Lipid mixing at 37°C at neutral pH between HA-cells and liposomes is dependent on the duration of incubation at 4°C at pH 4.9. The percentage of fluorescence dequenching of the lipid probe observed 4.5 min after raising the temperature is plotted as function of the duration of incubation at 4°C at pH 4.9, normalized to the level of fluorescence after incubation at pH 4.9 for 1 min. Liposomes are DOPC-LS (○), DSPC/CL-LS (•), SOPC-LS (□), and DSPC-LS (▪).

FIGURE 5

Lipid mixing between HA-cells and bound RBCs is dependent on the duration of incubation of the cell pairs at pH 5.2 at 4°C. After this incubation, pH of the medium was returned to neutral, and simultaneously the temperature was raised to 37°C. The extent of fusion was measured 10 min after the low-pH application.
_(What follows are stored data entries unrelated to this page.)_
Lemma goes_order_steps steps :
  goes POrdered (order_steps cluster generation owner causes job steps ends) (fun _ q => q = POrdered).
Proof.
  induction steps as [|[token key now|now] steps IH]; cbn [order_steps]; [by apply goes_ret| |].
  - eapply goes_then; [apply goes_on_challenge|]. intros [u|e]; [done|by apply goes_ret].
  - by eapply goes_then; [apply goes_attempt_sv|].
Qed.

Lemma goes_cooldown_outcome p result now : goes p (cooldown_outcome result now) (fun _ q => q = p).
Proof.
  apply goes_silent. intros s r s' Hr. unfold cooldown_outcome, jbind, cooldown, read_at in Hr.
  destruct (match result with Some error => _ | None => _ end) as [changed c]. cbn in Hr. destruct changed; [|by injection Hr as <- <-].
  destruct (attempt _ _) as [[b|e] s1] eqn:E; apply (silent_attempt _ (silent_sv _)) in E; injection Hr as <- <-; by rewrite E.
Qed.

Lemma goes_check_lease now : goes POrdered (check_lease owner job now) (fun held q => q = if decide (held = Some false) then PEnd else PHeld).
Proof.
  unfold check_lease. eapply goes_then; [apply goes_attempt_sv|]. intros lease. cbv zeta. set (held := match lease with Ok h => Some h | Err _ => None end).
  eapply goes_bind; [apply (goes_act _ _ (if decide (held = Some false) then PEnd else PHeld))|].
  - case_decide as Hh; [rewrite Hh|]; by constructor.
  - intros _ q ->. by apply goes_ret.
Qed.

Lemma goes_installed name issued :
  jb_kind job = KServer -> ends = EIssued issued ->
  goes PHeld (installed install name job issued) (fun _ q => q = PHeld \/ q = PIssued).
Proof.
  intros Hk He. apply goes_quiet. intros [stored|]; [|apply goes_ret; by left]. case_split; [apply goes_ret; by left|].
  cbv zeta. case_split; [apply goes_fail|]. eapply (goes_then _ PHeld); [by apply goes_silent; intros ??? [= <- <-]|]. intros _.
  eapply goes_then; [by apply goes_act; constructor|]. intros _. eapply goes_weaken; [apply goes_sv|]. auto.
Qed.

Lemma goes_succeeded issued now :
  jb_kind job = KServer \/ tunnel_job job <> None -> ends = EIssued issued ->
  goes PHeld (succeeded cluster generation owner install server job issued now) (fun _ q => q = PEnd).
Proof.
  intros Hk He. unfold succeeded. eapply (goes_bind _ _ _ (fun _ q => q = PIssued \/ q = PHeld /\ jb_kind job = KServer)).
  - unfold tunnel_job in Hk. destruct (jb_kind job) eqn:Ek; [..|destruct server; [|apply goes_ret; by right]].
    3: eapply goes_weaken; [by apply goes_installed|naive_solver].
    all: destruct (jb_tunnel_id job) as [tunnel|] eqn:Et; [|naive_solver].
    all: eapply goes_then; [apply goes_record; intros b; constructor; [unfold tunnel_job; by rewrite Ek, Et|done]|].
    all: intros; apply goes_ret; by left.
  - intros _ q [->|[-> Hs]]; apply goes_finish; [constructor|by eapply p_server_done].
Qed.

Lemma goes_gave_up error now j :
  jb_kind job = KServer \/ tunnel_job job <> None ->
  goes PHeld (gave_up cluster generation owner retry_delay_ms job error now j) (fun _ q => q = PEnd).
Proof.
  intros Hk. unfold gave_up. apply (goes_then _ PHeld).
  { case_split; [by apply goes_ret|apply goes_wanted]. }
  intros w. case_split; [apply goes_abandon; constructor|]. cbv zeta. destruct (next_attempt _ _ _ _ _ _).
  - apply goes_quiet. intros _. apply goes_act. constructor.
  - destruct (tunnel_job job) as [tunnel|] eqn:Et.
    + eapply goes_then; [|intros; apply goes_finish, p_failed_finish].
      eapply goes_then; [apply goes_record; intros b; constructor; by rewrite Et|]. intros. by apply goes_ret.
    + eapply goes_then; [by apply goes_ret|]. intros. apply goes_finish. constructor. by destruct Hk.
Qed.

Lemma goes_answer {A} p (m : JM A) (Q : A -> Phase -> Prop) (P : A -> Prop) :
  goes p m Q -> (forall s a s', m s = (Ok a, s') -> P a) -> goes p m (fun a q => Q a q /\ P a).
Proof.
  intros Hm HP s r s' Hr. destruct (Hm _ _ _ Hr) as (l & q & H1 & H2 & H3). exists l, q. split_and!; [done|done|].
  intros a ->. split; [by apply H3|by eapply HP].
Qed.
Bars are mean ± SE, n ≥ 3.

FIGURE 6

Lipid mixing at 37°C at neutral pH between HA-cells and liposomes is dependent on the duration of incubation at 4°C at pH 4.9. The percentage of fluorescence dequenching of the lipid probe observed 10 min after raising the temperature is plotted as a function of the duration of incubation at 4°C at pH 4.9. Dequenching for ganglioside-containing DSPC-LS (•), dequenching for ganglioside-free DSPC-LS (▵), ratio of dequenching extents for ganglioside-containing and ganglioside-free DSPC-LS (□).

FIGURE 7

Lipid mixing between virus and DOPC-LS (A) or DSPC-LS (B) was recorded at pH 4.9 at 37°C after R18-labeled viral particles with bound liposomes were preincubated at pH 4.9 at 4°C for 1 min, 5 min, and 10 min (A) and 5 min, 15 min, and 45 min (B). Recordings shown in blue and black represent experiments without pretreatment (blue) and the experiments where lipid mixing was detected at 4°C (black). Note that lipid mixing in the later experiments proceeded much more slowly and thus is presented with a different time scale.